Six months on, the war in Ukraine and ongoing Covid-19 pandemic have derailed some changes agreed on in Glasgow
In the run-up to Cop26, the UK government used the mantra “Cash, coal, cars and trees to keep the world to 1.5C” to highlight four key areas on which the conference would focus.
At Cop26, rich countries were supposed to fulfil a longstanding promise, made in 2009, to provide $100bn a year in climate finance to the developing world from 2020.
The actual amounts provided are still falling short, but developed countries did produce evidence that they would meet the promise this year or next, with the five-year average from 2020 to 2025 at around $100bn. Developing countries have also been promised a new financial settlement that would see greater flows from 2025, with details yet to be decided.
In the months since, however, there has been little advance on the Cop26 promises of cash. Rachel Kyte and Lord Stern, both former top World Bank officials, told the Guardian of several concerns over the World Bank’s programmes on climate. Stern said the bank’s resources would be stretched by the additional strains of high energy and food prices around the world, and the effects of the war in Ukraine.
Kyte cast doubt on whether the World Bank was truly committed to the climate fight: “[The World Bank’s] weak showing at Glasgow and continued questions about their appetite for urgent action has meant that coalitions form without them at the helm. Broader questions of whether the Bretton Woods institutions are fit for purpose for the climate crisis grow.”
The private sector has also come under closer scrutiny. The GFANZ network – the Glasgow Financial Alliance for Net Zero – was announced with fanfare by Mark Carney, former governor of the Bank of England and UN climate envoy. It is unclear, however, how much of that is flowing to the poorest countries that need it most.
There are also questions, raised by the Guardian’s carbon bubble investigation, over whether investors are pouring more money into fossil fuels, now enjoying a bonanza, rather than clean tech. There is little in the GFANZ rules to stop them. Carney said it was the job of governments to regulate and provide incentives that would encourage capital into the right directions: “Finance will not drive the net-zero transition on its own. Finance is an enabler, a catalyst that will speed what governments and companies initiate. If there is commitment to move to a sustainable, resilient and fair energy system, and the right policies are made, finance will be there.”
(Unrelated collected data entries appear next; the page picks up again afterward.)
(** [semaphore]: the one made for a caller that waits, or null. *)
Definition add_perform_request (l target selector argument : Z) (delay : option f64) (semaphore : Z) (w : Rt) : outcome Rt :=
  w ← rl_retain target w;
  w ← rl_retain argument w;
  r ← borrow_loop l w;
  '(due_by, w) ←
    (match delay with
     | None => Ret (None, w)
     | Some dur =>
         let '(now, w) := instant_now w in
         d ← from_secs_f64 (f64_max dur (S754_zero false));
         t ← unwrap (instant_add now d);
         Ret (Some t, w)
     end);
  Ret (put_loop l (set_selector_objects (selector_objects r ++ [mkOss target selector argument due_by semaphore]) r) w).

(** A request is dropped: its references are released, and who waits for it is woken. *)
Definition finish_request (o : ObjectSelectorSource) (w : Rt) : outcome Rt :=
  w ← rl_release (oss_target o) w;
  w ← rl_release (oss_argument o) w;
  Ret (if oss_semaphore o =? 0 then w else rl_sem_post (oss_semaphore o) w).

Section cancelling.
(** [isEqual:] *)
Context (isEqual : Z → Z → Rt → outcome (bool * Rt)).
Fixpoint cancel_loop (target selector argument : Z) (l : list ObjectSelectorSource) (w : Rt) : outcome (list ObjectSelectorSource * Rt) :=
  match l with
  | [] => Ret ([], w)
  | o :: l =>
      if negb (oss_target o =? target) || negb (oss_selector o =? selector) then
        '(rest, w) ← cancel_loop target selector argument l w; Ret (o :: rest, w)
      else
        '(eq, w) ← (if oss_argument o =? 0 then Ret (argument =? 0, w) else isEqual (oss_argument o) argument w);
        if eq : bool then w ← finish_request o w; cancel_loop target selector argument l w
        else '(rest, w) ← cancel_loop target selector argument l w; Ret (o :: rest, w)
  end.
Definition cancel_perform_requests (l target selector argument : Z) (w : Rt) : outcome Rt :=
  r ← borrow_loop l w;
  '(rest, w) ← cancel_loop target selector argument (selector_objects r) (put_loop l (set_selector_objects [] r) w);
  r ← borrow_loop l w;
  Ret (put_loop l (set_selector_objects rest r) w).
End cancelling.

(** ** Timers *)

Definition timer_alloc : Rt → outcome (Z * Rt) := rl_alloc (TimerObj (mkTimer (S754_zero false) 0 0 0 0 false None false 0)).
Definition timerWithTimeInterval (interval : f64) (target selector user_info : Z) (rep : bool) (w : Rt) : outcome (Z * Rt) :=
  let interval := f64_max interval f64_min_interval in
  rust_interval ← safe_duration interval;
  w ← rl_retain target w;
  w ← rl_retain user_info w;
  let '(now, w) := instant_now w in
  due ← unwrap (instant_add now rust_interval);
  '(new, w) ← rl_alloc (TimerObj (mkTimer interval rust_interval target selector user_info rep (Some due) false 0)) w;
  Ret (new, rl_autorelease new w).
Definition scheduledTimerWithTimeInterval (current_run_loop : Z) (interval : f64) (target selector user_info : Z) (rep : bool) (w : Rt) : outcome (Z * Rt) :=
  '(timer, w) ← timerWithTimeInterval interval target selector user_info rep w;
  w ← addTimer_forMode current_run_loop timer true w;
  Ret (timer, w).
(** [until]: what [timeIntervalSinceNow] gives for the date, or nothing for [nil]. *)
Definition initWithFireDate (this : Z) (until : option f64) (interval : f64) (target selector user_info : Z) (rep : bool) (w : Rt) : outcome Rt :=
  let interval := f64_max interval f64_min_interval in
  rust_interval ← safe_duration interval;
  w ← rl_retain target w;
  w ← rl_retain user_info w;
  let '(now, w) := instant_now w in
  d ← safe_duration (default (S754_zero false) until);
  change_timer this (λ t, mkTimer interval rust_interval target selector user_info rep (instant_add now d) (is_running_callback t) (tm_run_loop t)) w.
Definition timeInterval (this : Z) (w : Rt) : outcome f64 := '(_, t) ← borrow_timer this w; Ret (if repeats t then ns_interval t else S754_zero false).
Definition timer_userInfo (this : Z) (w : Rt) : outcome Z := '(_, t) ← borrow_timer this w; Ret (tm_user_info t).
Definition isValid (this : Z) (w : Rt) : outcome bool := '(_, t) ← borrow_timer this w; Ret (bool_decide (is_Some (tm_due_by t))).
Definition invalidate (this : Z) (w : Rt) : outcome Rt :=
  '(n, t) ← borrow_timer this w;
  let w := put_obj this n (TimerObj (set_due_by None t)) w in
  if decide (is_Some (tm_due_by t)) then remove_timer (tm_run_loop t) this w else Ret w.
Definition fire (this : Z) (w : Rt) : outcome Rt :=
  '(_, t) ← borrow_timer this w;
  let '(pool, w) := rl_pool_new w in
  w ← send (tm_target t) (tm_selector t) [this] w;
  w ← rl_pool_release pool w;
  if repeats t then Ret w else invalidate this w.
Definition set_time_interval (timer : Z) (interval : f64) (w : Rt) : outcome Rt :=
  '(_, _) ← borrow_timer timer w;
  d ← safe_duration interval;
  change_timer timer (set_intervals interval d) w.

(** When a timer that is due at [due] and handled at [now] is due again. *)
Definition next_due (t : NSTimerHostObject) (due now : Z) : outcome Z :=
  n ← advance_by (now - due) (ns_interval t);
  d ← unwrap (duration_mul (rust_interval t) n);
  unwrap (instant_add due d).
Definition handle_timer (timer : Z) (w : Rt) : outcome (option Z * Rt) :=
  '(_, t) ← borrow_timer timer w;
  if is_running_callback t then Ret (None, w)
  else
    match tm_due_by t with
    | None => Ret (None, w)
    | Some due =>
        let '(now, w) := instant_now w in
        if now <? due then Ret (Some due, w)
        else
          w ← rl_retain timer w;
          '(new_due_by, w) ←
            (if repeats t then d ← next_due t due now; Ret (Some d, w)
             else w ← remove_timer (tm_run_loop t) timer w; Ret (None, w));
          w ← change_timer timer (set_due_by new_due_by) w;
          w ← change_timer timer (set_running_callback true) w;
          let '(pool, w) := rl_pool_new w in
          w ← send (tm_target t) (tm_selector t) [timer] w;
          w ← change_timer timer (set_running_callback false) w;
          w ← rl_release timer w;
          w ← rl_pool_release pool w;
          Ret (new_due_by, w)
    end.
(* ===== verification/RunLoopFacts.v ===== *)
(** * References and timers are in order

    The invariant of run loops and timers: every reference that a host object, a run loop, an autorelease pool or the
    running host code holds is counted; the timers of a run loop are distinct and its own; a valid timer that was
    scheduled is in its run loop.  Each operation keeps it. *)

From Stdlib Require Import SpecFloat.
From S2P Require Import Prelude RunLoop.

(** ** Repeating timers do not drift *)

Lemma ceil_at_least_one x n : f64_ceil (f64_max x f64_one) = Some n → 1 ≤ n.
Proof.
  assert (H1 : ∀ n, f64_ceil f64_one = Some n → 1 ≤ n) by (intros k Hk; vm_compute in Hk; injection Hk as <-; lia).
  destruct x as [s|s| |s m e]; cbn [f64_max f64_one]; [by apply H1| |by apply H1|].
  - destruct s; [by apply H1|done].
  - destruct (SFltb _ _) eqn:E; [by apply H1|]. destruct s; [vm_compute in E; discriminate|]. cbn [f64_ceil]. intros [= <-].
    destruct (Z.leb_spec 0 e) as [He|He].
    + pose proof (Z.pow_pos_nonneg 2 e). nia.
    + assert (0 < 2 ^ (- e)) by (apply Z.pow_pos_nonneg; lia). assert (- Z.pos m / 2 ^ (- e) < 0) by (apply Z.div_lt_upper_bound; lia). lia.
Qed.
Lemma next_due_spec t due now d : next_due t due now = Ret d → ∃ k, 1 ≤ k < 2 ^ 32 ∧ d = due + rust_interval t * k.
Proof.
  unfold next_due, advance_by. destruct (f64_ceil _) as [n|] eqn:En; [|done]. pose proof (ceil_at_least_one _ _ En).
  destruct ((0 <=? n) && (n <? 2 ^ 32)) eqn:Eb; [|done]. apply andb_true_iff in Eb as [_ ?%Z.ltb_lt]. cbn [mbind outcome_bind].
  unfold duration_mul, instant_add. destruct (_ <? _); [|done]. cbn [unwrap mbind outcome_bind]. destruct (_ <? _); [|done]. intros [= <-]. by exists n.
Qed.
(** What [handle_timer] says about when the timer is due next. *)
Definition timer_next (t : NSTimerHostObject) (now : Z) : outcome (option Z) :=
  if is_running_callback t then Ret None
  else match tm_due_by t with
       | None => Ret None
       | Some due => if now <? due then Ret (Some due) else if repeats t then d ← next_due t due now; Ret (Some d) else Ret None
       end.

(** ** References as lists *)

Abbreviation cnt o l := (count_occ Z.eq_dec l o).
Lemma cnt_app o l k : cnt o (l ++ k) = (cnt o l + cnt o k)%nat.
Proof. apply count_occ_app. Qed.
Lemma cnt_cons o x l : cnt o (x :: l) = ((if decide (x = o) then 1 else 0) + cnt o l)%nat.
Proof. simpl. destruct (Z.eq_dec x o), (decide (x = o)); done. Qed.
#[global] Instance cnt_perm : Proper ((≡ₚ) ==> (=) ==> (=)) (count_occ Z.eq_dec).
Proof. intros l k Hp o ? <-. by apply (Permutation_count_occ Z.eq_dec). Qed.
Lemma cnt_in o l : o ∈ l → (0 < cnt o l)%nat.
Proof. intros Ho. by apply count_occ_In, list_elem_of_In. Qed.

(** What the values of a map hold. *)
Definition total {K V} `{Countable K} (g : V → list Z) (m : gmap K V) : list Z := mjoin (g <$> (map_to_list m).*2).
#[global] Instance total_mjoin_perm : Proper ((≡ₚ) ==> (≡ₚ)) (mjoin : list (list Z) → list Z).
Proof. intros l k Hp. induction Hp; simpl; [done|by f_equiv|by rewrite !app_assoc, (Permutation_app_comm y)|by etrans]. Qed.
Section total.
Context {K V : Type} `{Countable K} (g : V → list Z).
Lemma total_insert_new (m : gmap K V) k v : m !! k = None → total g (<[k := v]> m) ≡ₚ g v ++ total g m.
Proof. intros Hk. unfold total. by rewrite (map_to_list_insert _ _ _ Hk). Qed.
Lemma total_delete (m : gmap K V) k v : m !! k = Some v → total g m ≡ₚ g v ++ total g (delete k m).
Proof. intros Hk. rewrite <-(insert_delete_id m k v Hk) at 1. apply total_insert_new, lookup_delete_eq. Qed.
Lemma total_insert (m : gmap K V) k v v' : m !! k = Some v → g v ++ total g (<[k := v']> m) ≡ₚ g v' ++ total g m.
Proof.
  intros Hk. rewrite (total_delete m k v Hk), <-insert_delete_eq, (total_insert_new (delete k m)) by apply lookup_delete_eq.
  by rewrite Permutation_app_swap_app.
Qed.
Lemma total_same (m : gmap K V) k v v' : m !! k = Some v → g v' ≡ₚ g v → total g (<[k := v']> m) ≡ₚ total g m.
Proof. intros Hk Hg. pose proof (total_insert m k v v' Hk) as Hp. rewrite Hg in Hp. by apply Permutation_app_inv_l in Hp. Qed.
Lemma total_in (m : gmap K V) k v o : m !! k = Some v → o ∈ g v → o ∈ total g m.
Proof. intros Hk Ho. rewrite (total_delete m k v Hk). apply elem_of_app. by left. Qed.
End total.
(** ** What the app does *)

Inductive guest_op :=
| GNew (h : HostObj) | GRetain (o : Z) | GRelease (o : Z) | GAutorelease (o : Z) | GNow
| GTimer (f : f64) (target selector user_info : Z) (rep : bool)
| GSchedule (l : Z) (f : f64) (target selector user_info : Z) (rep : bool)
| GInit (t : Z) (until : option f64) (f : f64) (target selector user_info : Z) (rep : bool)
| GAddTimer (l t : Z) (mode_ok : bool) | GInvalidate (t : Z) | GInterval (t : Z) (f : f64)
| GPerform (l target selector argument : Z) (delay : option f64) (semaphore : Z)
| GObserve (center observer selector name object : Z) | GUnobserve (center observer name object : Z).
Definition run_guest (op : guest_op) (w : Rt) : outcome Rt :=
  match op with
  | GNew h => '(_, w) ← rl_alloc fresh_id h w; Ret w
  | GRetain o => rl_retain o w
  | GRelease o => rl_release values o w
  | GAutorelease o => Ret (rl_autorelease o w)
  | GNow => Ret (instant_now clock w).2
  | GTimer f tg sel ui rep => '(_, w) ← timerWithTimeInterval clock fresh_id f tg sel ui rep w; Ret w
  | GSchedule l f tg sel ui rep => '(_, w) ← scheduledTimerWithTimeInterval clock fresh_id l f tg sel ui rep w; Ret w
  | GInit t until f tg sel ui rep => initWithFireDate clock t until f tg sel ui rep w
  | GAddTimer l t mode => addTimer_forMode l t mode w
  | GInvalidate t => invalidate values t w
  | GInterval t f => set_time_interval t f w
  | GPerform l tg sel arg delay sem => add_perform_request clock l tg sel arg delay sem w
  | GObserve c ob sel name obj => addObserver string_of c ob sel name obj w
  | GUnobserve c ob name obj => removeObserver_name_object values string_of keys c ob name obj w
  end.
(** The app has a reference of its own, beyond those of the host code and of the host objects. *)
Definition spare (held : list Z) (o : Z) (w : Rt) : Prop :=
  uncounted o w = true ∨ ∃ n h, objs w !! o = Some (n, h) ∧ Z.of_nat (cnt o (held ++ internal values w)) < n.
Definition blank (h : HostObj) : Prop :=
  h = PlainObj ∨ h = CenterObj ∅ ∨ h = NoteObj (mkNote 0 0 0) ∨ h = TimerObj (mkTimer (S754_zero false) 0 0 0 0 false None false 0).
(** The app releases what it owns, and initializes timers before it schedules them. *)
Definition guest_enabled (held : list Z) (op : guest_op) (w : Rt) : Prop :=
  match op with
  | GNew h => blank h
  | GRelease o | GAutorelease o => spare held o w
  | GInit t _ _ _ _ _ _ => unscheduled t w
  | _ => True
  end.
Definition guest_step (held : list Z) (w w' : Rt) : Prop := ∃ op, guest_enabled held op w ∧ run_guest op w = Ret w'.
(* ===== verification/Collections.v ===== *)
(** * Arrays, dictionaries and sets ([frameworks/foundation/ns_array.rs],
      [ns_dictionary.rs], [ns_set.rs])

    The host side of the Foundation collections.  They send messages to their elements
    ([hash], [isEqual:], [copy], [retain], [release]), which run guest code; what those do is an
    interface, [ObjOps], over the whole state.  A collection's host object is taken out of
    the runtime's table while messages are sent to its elements, as the code does. *)

From S2P Require Import Prelude Qsort.

Definition nil_object : Z := 0.
Definition NSNotFound : Z := 2147483647.

(** ** Host objects *)

(** [DictionaryHostObject]: lists of key-value pairs by hash. *)
Record DictionaryHostObject := mkDict { dict_map : gmap Z (list (Z * Z)); dict_count : Z }.
Definition DictionaryHostObject_default : DictionaryHostObject := mkDict ∅ 0.

(** The host objects of this module's classes, by object. *)
Record Tables := mkTables {
  arrays : gmap Z (list Z);
  dictionaries : gmap Z DictionaryHostObject;
  set_dicts : gmap Z DictionaryHostObject;
  enumerators : gmap Z (Z * list Z)
}.
Definition set_arrays (x : gmap Z (list Z)) (t : Tables) : Tables := mkTables x (dictionaries t) (set_dicts t) (enumerators t).
Definition set_dictionaries (x : gmap Z DictionaryHostObject) (t : Tables) : Tables := mkTables (arrays t) x (set_dicts t) (enumerators t).
Definition set_set_dicts (x : gmap Z DictionaryHostObject) (t : Tables) : Tables := mkTables (arrays t) (dictionaries t) x (enumerators t).
Definition set_enumerators (x : gmap Z (Z * list Z)) (t : Tables) : Tables := mkTables (arrays t) (dictionaries t) (set_dicts t) x.

(** What the collections use of the runtime and of their elements. *)
Class ObjOps (S : Type) := {
  tables : S → Tables;
  set_tables : Tables → S → S;
  obj_hash : Z → S → outcome (Z * S);
  obj_isEqual : Z → Z → S → outcome (bool * S);
  obj_copy : Z → S → outcome (Z * S);
  obj_retain : Z → S → outcome (Z * S);
  obj_release : Z → S → outcome S;
  obj_autorelease : Z → S → outcome (Z * S);
  (** [alloc_object], [dealloc_object] *)
  obj_alloc : S → outcome (Z * S);
  obj_dealloc : Z → S → outcome S;
  (** [[NSNull null]] *)
  obj_null : S → outcome (Z * S)
}.

(** Messages to each of a list of objects. *)
Definition retain_all {S} `{ObjOps S} : list Z → S → outcome S := for_each (λ o s, '(_, s) ← obj_retain o s; Ret s).
Definition release_all {S} `{ObjOps S} : list Z → S → outcome S := for_each obj_release.

(** ** Dictionaries *)

Section dictionaries.
Context {S : Type} `{!ObjOps S}.
(** The order in which the lists of a hash map come is not specified. *)
Variable values : gmap Z (list (Z * Z)) → list (list (Z * Z)).

(** The position and the value of the first pair with a key that is, or is equal to, [key]. *)
Fixpoint find_key (key : Z) (collisions : list (Z * Z)) (s : S) : outcome (option (nat * (Z * Z)) * S) :=
  match collisions with
  | [] => Ret (None, s)
  | (candidate_key, value) :: rest =>
      '(eq, s) ← (if candidate_key =? key then Ret (true, s) else obj_isEqual candidate_key key s);
      if eq : bool then Ret (Some (0%nat, (candidate_key, value)), s)
      else '(r, s) ← find_key key rest s; Ret (match r with Some (i, x) => Some (Datatypes.S i, x) | None => None end, s)
  end.

Definition dict_lookup (d : DictionaryHostObject) (key : Z) (s : S) : outcome (Z * S) :=
  '(hash, s) ← obj_hash key s;
  match dict_map d !! hash with
  | None => Ret (nil_object, s)
  | Some collisions =>
      '(r, s) ← find_key key collisions s;
      Ret (match r with Some (_, (_, value)) => value | None => nil_object end, s)
  end.

Definition dict_insert (d : DictionaryHostObject) (key value : Z) (copy_key : bool) (s : S) : outcome (DictionaryHostObject * S) :=
  '(key, s) ← (if copy_key then obj_copy key s else obj_retain key s);
  '(hash, s) ← obj_hash key s;
  '(value, s) ← obj_retain value s;
  match dict_map d !! hash with
  | None =>
      count ← u32 (dict_count d + 1);
      Ret (mkDict (<[hash := [(key, value)]]> (dict_map d)) count, s)
  | Some collisions =>
      '(r, s) ← find_key key collisions s;
      match r with
      | Some (i, (candidate_key, existing_value)) =>
          s ← obj_release existing_value s;
          Ret (mkDict (<[hash := <[i := (candidate_key, value)]> collisions]> (dict_map d)) (dict_count d), s)
      | None =>
          count ← u32 (dict_count d + 1);
          Ret (mkDict (<[hash := collisions ++ [(key, value)]]> (dict_map d)) count, s)
      end
  end.

Definition dict_remove (d : DictionaryHostObject) (key : Z) (s : S) : outcome (DictionaryHostObject * S) :=
  '(hash, s) ← obj_hash key s;
  match dict_map d !! hash with
  | None => Ret (d, s)
  | Some collisions =>
      '(r, s) ← find_key key collisions s;
      match r with
      | None => Ret (d, s)
      | Some (idx, (existing_key, value)) =>
          s ← obj_release existing_key s;
          s ← obj_release value s;
          count ← u32 (dict_count d - 1);
          Ret (mkDict (<[hash := delete idx collisions]> (dict_map d)) count, s)
      end
  end.

Definition dict_entries (d : DictionaryHostObject) : list (Z * Z) := concat (values (dict_map d)).
Definition dict_release (d : DictionaryHostObject) (s : S) : outcome S :=
  for_each (λ '(key, value) s, s ← obj_release key s; obj_release value s) (dict_entries d) s.
Definition iter_keys (d : DictionaryHostObject) : list Z := (dict_entries d).*1.

Definition insert_all (copy_key : bool) (l : list (Z * Z)) (x : DictionaryHostObject * S) : outcome (DictionaryHostObject * S) :=
  for_each (λ '(key, value) '(d, s), dict_insert d key value copy_key s) l x.

(** ** [NSDictionary], [NSMutableDictionary] *)

(** [std::mem::take(env.objc.borrow_mut(this))], and putting a host object back. *)
Definition take_dict (this : Z) (s : S) : outcome (DictionaryHostObject * S) :=
  d ← unwrap (dictionaries (tables s) !! this);
  Ret (d, set_tables (set_dictionaries (<[this := DictionaryHostObject_default]> (dictionaries (tables s))) (tables s)) s).
Definition put_dict (this : Z) (d : DictionaryHostObject) (s : S) : outcome S :=
  _ ← unwrap (dictionaries (tables s) !! this);
  Ret (set_tables (set_dictionaries (<[this := d]> (dictionaries (tables s))) (tables s)) s).
Definition alloc_dict (s : S) : outcome (Z * S) :=
  '(this, s) ← obj_alloc s;
  Ret (this, set_tables (set_dictionaries (<[this := DictionaryHostObject_default]> (dictionaries (tables s))) (tables s)) s).

Definition dict_from_keys_and_objects (keys_and_objects : list (Z * Z)) (s : S) : outcome (Z * S) :=
  '(dict, s) ← alloc_dict s;
  '(host_object, s) ← insert_all true keys_and_objects (DictionaryHostObject_default, s);
  s ← put_dict dict host_object s;
  Ret (dict, s).
(* ===== verification/DictionaryFacts.v ===== *)
(** * Dictionaries are finite maps

    The elements' messages are assumed to do what [NSObject] documents ([ObjLaws]): equal objects have
    equal hashes, a copy is equal to its original, [retain] and [release] change the
    object's reference count by one.  Any sequence of calls on a dictionary then gives the
    results of a finite map from keys up to [isEqual:], and the dictionary owns a reference for each
    key and value in it. *)

From S2P Require Import Prelude Qsort Collections.

(** ** The interface of elements *)

Class ObjLaws (S : Type) `{!ObjOps S} (K : Type) `{!EqDecision K, !Countable K} := {
  (** Objects are equal when they are of the same kind. *)
  kind : Z → K;
  hash_of : K → Z;
  refs : S → Z → Z;
  hash_law s o : 0 < refs s o → ∃ s', obj_hash o s = Ret (hash_of (kind o), s') ∧ tables s' = tables s ∧ ∀ x, refs s' x = refs s x;
  isEqual_law s a b : 0 < refs s a → 0 < refs s b →
    ∃ s', obj_isEqual a b s = Ret (bool_decide (kind a = kind b), s') ∧ tables s' = tables s ∧ ∀ x, refs s' x = refs s x;
  copy_law s o : 0 < refs s o →
    ∃ o' s', obj_copy o s = Ret (o', s') ∧ kind o' = kind o ∧ o' ≠ nil_object ∧ 0 ≤ refs s o' ∧ tables s' = tables s ∧
      ∀ x, refs s' x = refs s x + (if decide (x = o') then 1 else 0);
  retain_law s o : 0 < refs s o →
    ∃ s', obj_retain o s = Ret (o, s') ∧ tables s' = tables s ∧ ∀ x, refs s' x = refs s x + (if decide (x = o) then 1 else 0);
  release_law s o : 0 < refs s o →
    ∃ s', obj_release o s = Ret s' ∧ tables s' = tables s ∧ ∀ x, refs s' x = refs s x - (if decide (x = o) then 1 else 0);
  tables_law t s : tables (set_tables t s) = t;
  tables_refs t s x : refs (set_tables t s) x = refs s x
}.

(** ** Entries *)

(** How often an object is in a list. *)
Definition times (x : Z) (l : list Z) : Z := Z.of_nat (length (filter (x =.) l)).
Lemma times_nil x : times x [] = 0.
Proof. done. Qed.
Lemma times_cons x y l : times x (y :: l) = (if decide (x = y) then 1 else 0) + times x l.
Proof. unfold times. rewrite filter_cons. case_decide; simpl; lia. Qed.
Lemma times_app x l k : times x (l ++ k) = times x l + times x k.
Proof. unfold times. rewrite filter_app, length_app. lia. Qed.
Lemma times_nonneg x l : 0 ≤ times x l.
Proof. unfold times. lia. Qed.
Lemma times_elem x l : x ∈ l → 1 ≤ times x l.
Proof. intros H. apply elem_of_Permutation in H as (k & E). unfold times. rewrite E, filter_cons_True by done. simpl. lia. Qed.
#[global] Instance times_proper x : Proper ((≡ₚ) ==> eq) (times x).
Proof. intros l k E. unfold times. by rewrite E. Qed.
(* ===== verification/HierarchyFacts.v ===== *)
(** * The view and layer hierarchies are forests that mirror each other

    [Node] is what a view and a layer have in common.  [forest_ok] says that children and parent
    pointers agree and that every node is below a root; [detach] and [place] are the two steps every
    operation is made of.  The operations on views are shown to compute an ordered tree, to keep
    the layers in the same shape as the views, and to hold one reference to each child. *)

From S2P Require Import Prelude Hierarchy.

(** ** Nodes and forests *)

Class Node (N : Type) := {
  kids : N → list Z;
  parent : N → Z;
  set_kids : list Z → N → N;
  set_parent : Z → N → N;
  kids_set_kids l n : kids (set_kids l n) = l;
  kids_set_parent p n : kids (set_parent p n) = kids n;
  parent_set_kids l n : parent (set_kids l n) = parent n;
  parent_set_parent p n : parent (set_parent p n) = p;
  set_kids_twice l l' n : set_kids l (set_kids l' n) = set_kids l n;
  set_kids_same n : set_kids (kids n) n = n;
  set_parent_twice p p' n : set_parent p (set_parent p' n) = set_parent p n;
  set_parent_same n : set_parent (parent n) n = n }.

#[export] Instance layer_node : Node CALayer.
Proof.
  refine {| kids := sublayers; parent := superlayer; set_kids := set_sublayers; set_parent := set_superlayer |};
    try done; by intros [].
Defined.
#[export] Instance view_node : Node UIView.
Proof.
  refine {| kids := subviews; parent := superview; set_kids := set_subviews; set_parent := set_superview |};
    try done; by intros [].
Defined.

Create HintDb node.
#[export] Hint Rewrite @kids_set_kids @kids_set_parent @parent_set_kids @parent_set_parent @set_kids_twice @set_kids_same @set_parent_same : node.

Section forest.
Context {N : Type} `{Node N}.
Implicit Types (m : gmap Z N) (n : N).

Inductive rooted m : Z → Prop :=
| rooted_nil : rooted m 0
| rooted_up x n : m !! x = Some n → rooted m (parent n) → rooted m x.
Inductive ancestor m (a : Z) : Z → Prop :=
| ancestor_refl : ancestor m a a
| ancestor_up x n : m !! x = Some n → ancestor m a (parent n) → ancestor m a x.

Record forest_ok m : Prop := {
  fo_nil : m !! 0 = None;
  fo_nodup p n : m !! p = Some n → NoDup (kids n);
  fo_kids p n c : m !! p = Some n → c ∈ kids n ↔ ∃ k, m !! c = Some k ∧ parent k = p;
  fo_parent c k : m !! c = Some k → parent k = 0 ∨ is_Some (m !! parent k);
  fo_rooted c k : m !! c = Some k → rooted m c }.

(** The list without a node, and the forest with a node cut off. *)
Definition without (x : Z) (l : list Z) : list Z := filter (λ y, y ≠ x) l.
Definition cut (x : Z) (y : Z) (n : N) : N :=
  set_kids (without x (kids n)) (if decide (y = x) then set_parent 0 n else n).
Definition detach (x : Z) m : gmap Z N := map_imap (λ y n, Some (cut x y n)) m.
(** A node without parent becomes a child of [p], whose children are then [l]. *)
Definition place (p x : Z) (l : list Z) m : gmap Z N := alter (set_kids l) p (alter (set_parent p) x m).

Lemma detach_lookup x y m : detach x m !! y = cut x y <$> m !! y.
Proof. unfold detach. rewrite map_lookup_imap. by destruct (m !! y). Qed.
Coal was a clear focus of Cop26, though some of the successes the UK initially trumpeted for commitments to phase out coal turned out to be less solid than claimed. In the closing moments of the talks, coal also became a flashpoint as China and India refused to sign up to a “phase-out” of coal, and insisted on changing the term to “phase-down”.
Since then, new evidence has emerged of coal expansion as recovery from Covid has quickened, and the war in Ukraine has spurred some countries to consider a return to coal, or a delay to its phasing out.
Fatih Birol, executive director of the International Energy Agency (IEA), said coal must be at the forefront of Cop27: “The biggest risk is the growing appetite for infrastructure investments in coal. If we are not able to slow that down or stop it, we may lock in our future … If I had to pick one issue [for Cop27], that would be the one.”
Electric vehicle sales doubled in key markets last year, as manufacturers ramped up production and consumers embraced new models. But the future of the market this year is looking more uncertain; the war in Ukraine has disrupted key supply chains, and Volkswagen in Germany said earlier this month that it had sold out of electric vehicles for this year for its EU and US markets. Other manufacturers are also struggling with rising costs and looking for alternative sources for components.
Many green campaigners are also concerned that talking about cars is the wrong focus – they say we should be talking about transport. Investment in public transport, making it cheaper or even free, is one of the quickest ways to bring down demand for oil, according to the IEA.
The UK made action on forests a key focus at Cop26, with a gathering of world leaders to discuss forests and land use and a separate two-day programme of events. A deal to halt global deforestation, signed by China, the US and Brazil among other nations, was the first big “win” of the Glasgow fortnight.
But in the past months, Brazil’s deforestation rate in the Amazon has soared to devastating record levels, and a report on the Congo – one of the world’s most important remaining rainforests – has cast doubt on the government’s willingness to take the action needed to halt logging and destruction.
Meanwhile, another key forestry meeting this year – the Convention on Biological Diversity (meant to be held in Kunming, China, in 2020, but delayed) – is now in limbo due to the Chinese government’s response to the resurgence of Covid-19. Whether or when the conference will take place at all is now unknown.
Lord Goldsmith, the UK minister in charge of the Cop26 forestry efforts, has been on a frantic round of diplomacy this year to shore up the forest deal. He said the UK wanted world leaders to meet every year to discuss progress. “The contribution of forestry to the overall global emissions reductions needed is potentially huge. It could contribute about 10%-15% to the global emissions target.”